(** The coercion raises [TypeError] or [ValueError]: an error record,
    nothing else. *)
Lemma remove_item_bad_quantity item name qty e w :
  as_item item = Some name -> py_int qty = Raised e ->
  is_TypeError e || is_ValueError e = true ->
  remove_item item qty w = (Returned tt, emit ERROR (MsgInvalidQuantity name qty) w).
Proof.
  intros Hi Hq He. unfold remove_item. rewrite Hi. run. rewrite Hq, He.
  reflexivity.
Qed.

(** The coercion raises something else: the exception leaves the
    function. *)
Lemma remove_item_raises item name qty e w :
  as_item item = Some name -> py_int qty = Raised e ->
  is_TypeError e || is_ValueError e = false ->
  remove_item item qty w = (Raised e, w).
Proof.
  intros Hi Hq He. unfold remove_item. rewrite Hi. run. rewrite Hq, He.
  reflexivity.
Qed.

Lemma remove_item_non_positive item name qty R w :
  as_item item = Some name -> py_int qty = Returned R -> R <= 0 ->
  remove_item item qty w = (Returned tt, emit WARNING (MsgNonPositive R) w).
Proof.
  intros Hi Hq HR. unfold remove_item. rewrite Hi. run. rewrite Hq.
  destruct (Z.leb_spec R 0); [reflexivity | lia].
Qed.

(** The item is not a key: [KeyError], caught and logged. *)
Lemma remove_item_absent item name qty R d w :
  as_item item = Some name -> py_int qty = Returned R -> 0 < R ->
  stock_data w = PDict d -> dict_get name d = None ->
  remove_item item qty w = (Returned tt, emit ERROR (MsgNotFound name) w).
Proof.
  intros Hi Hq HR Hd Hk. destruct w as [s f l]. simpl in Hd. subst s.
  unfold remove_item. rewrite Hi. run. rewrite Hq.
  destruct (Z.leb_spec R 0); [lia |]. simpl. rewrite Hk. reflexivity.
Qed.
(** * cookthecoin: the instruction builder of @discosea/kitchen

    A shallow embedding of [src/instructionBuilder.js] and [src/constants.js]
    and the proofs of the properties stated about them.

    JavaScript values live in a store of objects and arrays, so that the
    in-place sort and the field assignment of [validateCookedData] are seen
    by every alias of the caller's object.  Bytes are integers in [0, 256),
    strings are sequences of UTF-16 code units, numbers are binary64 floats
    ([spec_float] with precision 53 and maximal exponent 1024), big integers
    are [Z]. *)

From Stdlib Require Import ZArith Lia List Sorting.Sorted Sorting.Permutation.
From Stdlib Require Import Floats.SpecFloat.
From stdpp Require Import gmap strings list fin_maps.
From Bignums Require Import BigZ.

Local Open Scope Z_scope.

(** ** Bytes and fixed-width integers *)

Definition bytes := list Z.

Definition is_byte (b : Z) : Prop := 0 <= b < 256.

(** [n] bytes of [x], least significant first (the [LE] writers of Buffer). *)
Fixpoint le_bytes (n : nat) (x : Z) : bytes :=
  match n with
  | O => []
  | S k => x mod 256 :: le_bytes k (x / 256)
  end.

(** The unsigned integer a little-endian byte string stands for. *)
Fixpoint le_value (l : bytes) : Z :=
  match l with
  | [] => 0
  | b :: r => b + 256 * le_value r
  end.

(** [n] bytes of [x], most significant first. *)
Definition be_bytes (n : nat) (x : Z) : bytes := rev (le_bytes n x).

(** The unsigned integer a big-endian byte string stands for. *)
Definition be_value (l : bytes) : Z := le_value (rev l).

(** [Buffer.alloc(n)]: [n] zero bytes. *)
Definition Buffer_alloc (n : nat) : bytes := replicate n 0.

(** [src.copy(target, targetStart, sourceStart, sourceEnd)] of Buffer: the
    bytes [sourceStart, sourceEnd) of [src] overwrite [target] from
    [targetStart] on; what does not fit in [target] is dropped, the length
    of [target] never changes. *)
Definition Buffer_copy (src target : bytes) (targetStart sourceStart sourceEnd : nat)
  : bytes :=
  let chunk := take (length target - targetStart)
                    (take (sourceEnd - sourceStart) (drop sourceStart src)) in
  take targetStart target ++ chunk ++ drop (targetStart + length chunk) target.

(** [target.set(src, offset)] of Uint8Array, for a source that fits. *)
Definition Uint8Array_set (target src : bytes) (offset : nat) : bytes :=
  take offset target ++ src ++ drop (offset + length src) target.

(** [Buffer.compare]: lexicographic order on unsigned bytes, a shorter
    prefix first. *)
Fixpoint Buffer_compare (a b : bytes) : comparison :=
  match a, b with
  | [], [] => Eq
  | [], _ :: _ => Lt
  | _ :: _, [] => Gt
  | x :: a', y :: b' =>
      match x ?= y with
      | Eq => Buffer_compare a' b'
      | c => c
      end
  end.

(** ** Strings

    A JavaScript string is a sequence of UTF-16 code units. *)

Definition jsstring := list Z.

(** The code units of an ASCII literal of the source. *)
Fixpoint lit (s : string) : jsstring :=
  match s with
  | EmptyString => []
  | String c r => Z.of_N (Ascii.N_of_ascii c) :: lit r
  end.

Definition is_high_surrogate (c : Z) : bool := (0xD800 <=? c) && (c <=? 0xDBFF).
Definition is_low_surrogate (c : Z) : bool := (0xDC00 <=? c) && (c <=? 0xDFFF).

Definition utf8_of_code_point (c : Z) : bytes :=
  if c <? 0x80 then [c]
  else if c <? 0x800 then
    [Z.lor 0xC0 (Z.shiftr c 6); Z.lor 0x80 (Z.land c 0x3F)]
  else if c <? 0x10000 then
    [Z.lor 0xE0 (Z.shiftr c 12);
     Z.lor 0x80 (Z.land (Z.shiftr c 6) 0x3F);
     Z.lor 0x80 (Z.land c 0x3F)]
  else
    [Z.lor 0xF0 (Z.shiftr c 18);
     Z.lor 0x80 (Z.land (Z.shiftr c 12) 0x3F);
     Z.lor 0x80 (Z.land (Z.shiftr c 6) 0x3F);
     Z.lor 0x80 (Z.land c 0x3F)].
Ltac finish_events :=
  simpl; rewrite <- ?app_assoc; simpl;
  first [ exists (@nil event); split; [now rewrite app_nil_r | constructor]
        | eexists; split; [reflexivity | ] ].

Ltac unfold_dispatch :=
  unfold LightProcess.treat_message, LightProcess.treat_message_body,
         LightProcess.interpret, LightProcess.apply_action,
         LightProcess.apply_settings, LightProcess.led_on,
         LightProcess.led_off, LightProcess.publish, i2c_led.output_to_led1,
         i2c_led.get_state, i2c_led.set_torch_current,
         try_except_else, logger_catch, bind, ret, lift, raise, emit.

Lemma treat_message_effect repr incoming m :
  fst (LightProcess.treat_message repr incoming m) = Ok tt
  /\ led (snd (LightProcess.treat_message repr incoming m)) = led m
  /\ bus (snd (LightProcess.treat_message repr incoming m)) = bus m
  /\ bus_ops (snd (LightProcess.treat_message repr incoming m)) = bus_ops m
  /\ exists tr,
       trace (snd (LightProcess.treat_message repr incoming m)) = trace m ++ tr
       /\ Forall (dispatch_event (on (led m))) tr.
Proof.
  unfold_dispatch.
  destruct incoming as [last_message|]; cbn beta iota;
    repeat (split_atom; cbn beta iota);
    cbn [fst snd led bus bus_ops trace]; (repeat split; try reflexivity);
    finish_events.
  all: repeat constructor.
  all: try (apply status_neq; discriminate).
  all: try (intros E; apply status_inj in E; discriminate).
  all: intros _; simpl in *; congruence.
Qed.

What this task involves:
Copy all the records above exactly, missing none.

Exercise solution:
(** The coercion raises [TypeError] or [ValueError]: an error record,
    nothing else. *)
Lemma remove_item_bad_quantity item name qty e w :
  as_item item = Some name -> py_int qty = Raised e ->
  is_TypeError e || is_ValueError e = true ->
  remove_item item qty w = (Returned tt, emit ERROR (MsgInvalidQuantity name qty) w).
Proof.
  intros Hi Hq He. unfold remove_item. rewrite Hi. run. rewrite Hq, He.
  reflexivity.
Qed.

(** The coercion raises something else: the exception leaves the
    function. *)
Lemma remove_item_raises item name qty e w :
  as_item item = Some name -> py_int qty = Raised e ->
  is_TypeError e || is_ValueError e = false ->
  remove_item item qty w = (Raised e, w).
Proof.
  intros Hi Hq He. unfold remove_item. rewrite Hi. run. rewrite Hq, He.
  reflexivity.
Qed.

Lemma remove_item_non_positive item name qty R w :
  as_item item = Some name -> py_int qty = Returned R -> R <= 0 ->
  remove_item item qty w = (Returned tt, emit WARNING (MsgNonPositive R) w).
Proof.
  intros Hi Hq HR. unfold remove_item. rewrite Hi. run. rewrite Hq.
  destruct (Z.leb_spec R 0); [reflexivity | lia].
Qed.

(** The item is not a key: [KeyError], caught and logged. *)
Lemma remove_item_absent item name qty R d w :
  as_item item = Some name -> py_int qty = Returned R -> 0 < R ->
  stock_data w = PDict d -> dict_get name d = None ->
  remove_item item qty w = (Returned tt, emit ERROR (MsgNotFound name) w).
Proof.
  intros Hi Hq HR Hd Hk. destruct w as [s f l]. simpl in Hd. subst s.
  unfold remove_item. rewrite Hi. run. rewrite Hq.
  destruct (Z.leb_spec R 0); [lia |]. simpl. rewrite Hk. reflexivity.
Qed.
(** * cookthecoin: the instruction builder of @discosea/kitchen

    A shallow embedding of [src/instructionBuilder.js] and [src/constants.js]
    and the proofs of the properties stated about them.

    JavaScript values live in a store of objects and arrays, so that the
    in-place sort and the field assignment of [validateCookedData] are seen
    by every alias of the caller's object.  Bytes are integers in [0, 256),
    strings are sequences of UTF-16 code units, numbers are binary64 floats
    ([spec_float] with precision 53 and maximal exponent 1024), big integers
    are [Z]. *)

From Stdlib Require Import ZArith Lia List Sorting.Sorted Sorting.Permutation.
From Stdlib Require Import Floats.SpecFloat.
From stdpp Require Import gmap strings list fin_maps.
From Bignums Require Import BigZ.

Local Open Scope Z_scope.

(** ** Bytes and fixed-width integers *)

Definition bytes := list Z.

Definition is_byte (b : Z) : Prop := 0 <= b < 256.

(** [n] bytes of [x], least significant first (the [LE] writers of Buffer). *)
Fixpoint le_bytes (n : nat) (x : Z) : bytes :=
  match n with
  | O => []
  | S k => x mod 256 :: le_bytes k (x / 256)
  end.

(** The unsigned integer a little-endian byte string stands for. *)
Fixpoint le_value (l : bytes) : Z :=
  match l with
  | [] => 0
  | b :: r => b + 256 * le_value r
  end.

(** [n] bytes of [x], most significant first. *)
Definition be_bytes (n : nat) (x : Z) : bytes := rev (le_bytes n x).

(** The unsigned integer a big-endian byte string stands for. *)
Definition be_value (l : bytes) : Z := le_value (rev l).

(** [Buffer.alloc(n)]: [n] zero bytes. *)
Definition Buffer_alloc (n : nat) : bytes := replicate n 0.

(** [src.copy(target, targetStart, sourceStart, sourceEnd)] of Buffer: the
    bytes [sourceStart, sourceEnd) of [src] overwrite [target] from
    [targetStart] on; what does not fit in [target] is dropped, the length
    of [target] never changes. *)
Definition Buffer_copy (src target : bytes) (targetStart sourceStart sourceEnd : nat)
  : bytes :=
  let chunk := take (length target - targetStart)
                    (take (sourceEnd - sourceStart) (drop sourceStart src)) in
  take targetStart target ++ chunk ++ drop (targetStart + length chunk) target.

(** [target.set(src, offset)] of Uint8Array, for a source that fits. *)
Definition Uint8Array_set (target src : bytes) (offset : nat) : bytes :=
  take offset target ++ src ++ drop (offset + length src) target.

(** [Buffer.compare]: lexicographic order on unsigned bytes, a shorter
    prefix first. *)
Fixpoint Buffer_compare (a b : bytes) : comparison :=
  match a, b with
  | [], [] => Eq
  | [], _ :: _ => Lt
  | _ :: _, [] => Gt
  | x :: a', y :: b' =>
      match x ?= y with
      | Eq => Buffer_compare a' b'
      | c => c
      end
  end.

(** ** Strings

    A JavaScript string is a sequence of UTF-16 code units. *)

Definition jsstring := list Z.

(** The code units of an ASCII literal of the source. *)
Fixpoint lit (s : string) : jsstring :=
  match s with
  | EmptyString => []
  | String c r => Z.of_N (Ascii.N_of_ascii c) :: lit r
  end.

Definition is_high_surrogate (c : Z) : bool := (0xD800 <=? c) && (c <=? 0xDBFF).
Definition is_low_surrogate (c : Z) : bool := (0xDC00 <=? c) && (c <=? 0xDFFF).

Definition utf8_of_code_point (c : Z) : bytes :=
  if c <? 0x80 then [c]
  else if c <? 0x800 then
    [Z.lor 0xC0 (Z.shiftr c 6); Z.lor 0x80 (Z.land c 0x3F)]
  else if c <? 0x10000 then
    [Z.lor 0xE0 (Z.shiftr c 12);
     Z.lor 0x80 (Z.land (Z.shiftr c 6) 0x3F);
     Z.lor 0x80 (Z.land c 0x3F)]
  else
    [Z.lor 0xF0 (Z.shiftr c 18);
     Z.lor 0x80 (Z.land (Z.shiftr c 12) 0x3F);
     Z.lor 0x80 (Z.land (Z.shiftr c 6) 0x3F);
     Z.lor 0x80 (Z.land c 0x3F)].
Ltac finish_events :=
  simpl; rewrite <- ?app_assoc; simpl;
  first [ exists (@nil event); split; [now rewrite app_nil_r | constructor]
        | eexists; split; [reflexivity | ] ].

Ltac unfold_dispatch :=
  unfold LightProcess.treat_message, LightProcess.treat_message_body,
         LightProcess.interpret, LightProcess.apply_action,
         LightProcess.apply_settings, LightProcess.led_on,
         LightProcess.led_off, LightProcess.publish, i2c_led.output_to_led1,
         i2c_led.get_state, i2c_led.set_torch_current,
         try_except_else, logger_catch, bind, ret, lift, raise, emit.

Lemma treat_message_effect repr incoming m :
  fst (LightProcess.treat_message repr incoming m) = Ok tt
  /\ led (snd (LightProcess.treat_message repr incoming m)) = led m
  /\ bus (snd (LightProcess.treat_message repr incoming m)) = bus m
  /\ bus_ops (snd (LightProcess.treat_message repr incoming m)) = bus_ops m
  /\ exists tr,
       trace (snd (LightProcess.treat_message repr incoming m)) = trace m ++ tr
       /\ Forall (dispatch_event (on (led m))) tr.
Proof.
  unfold_dispatch.
  destruct incoming as [last_message|]; cbn beta iota;
    repeat (split_atom; cbn beta iota);
    cbn [fst snd led bus bus_ops trace]; (repeat split; try reflexivity);
    finish_events.
  all: repeat constructor.
  all: try (apply status_neq; discriminate).
  all: try (intros E; apply status_inj in E; discriminate).
  all: intros _; simpl in *; congruence.
Qed.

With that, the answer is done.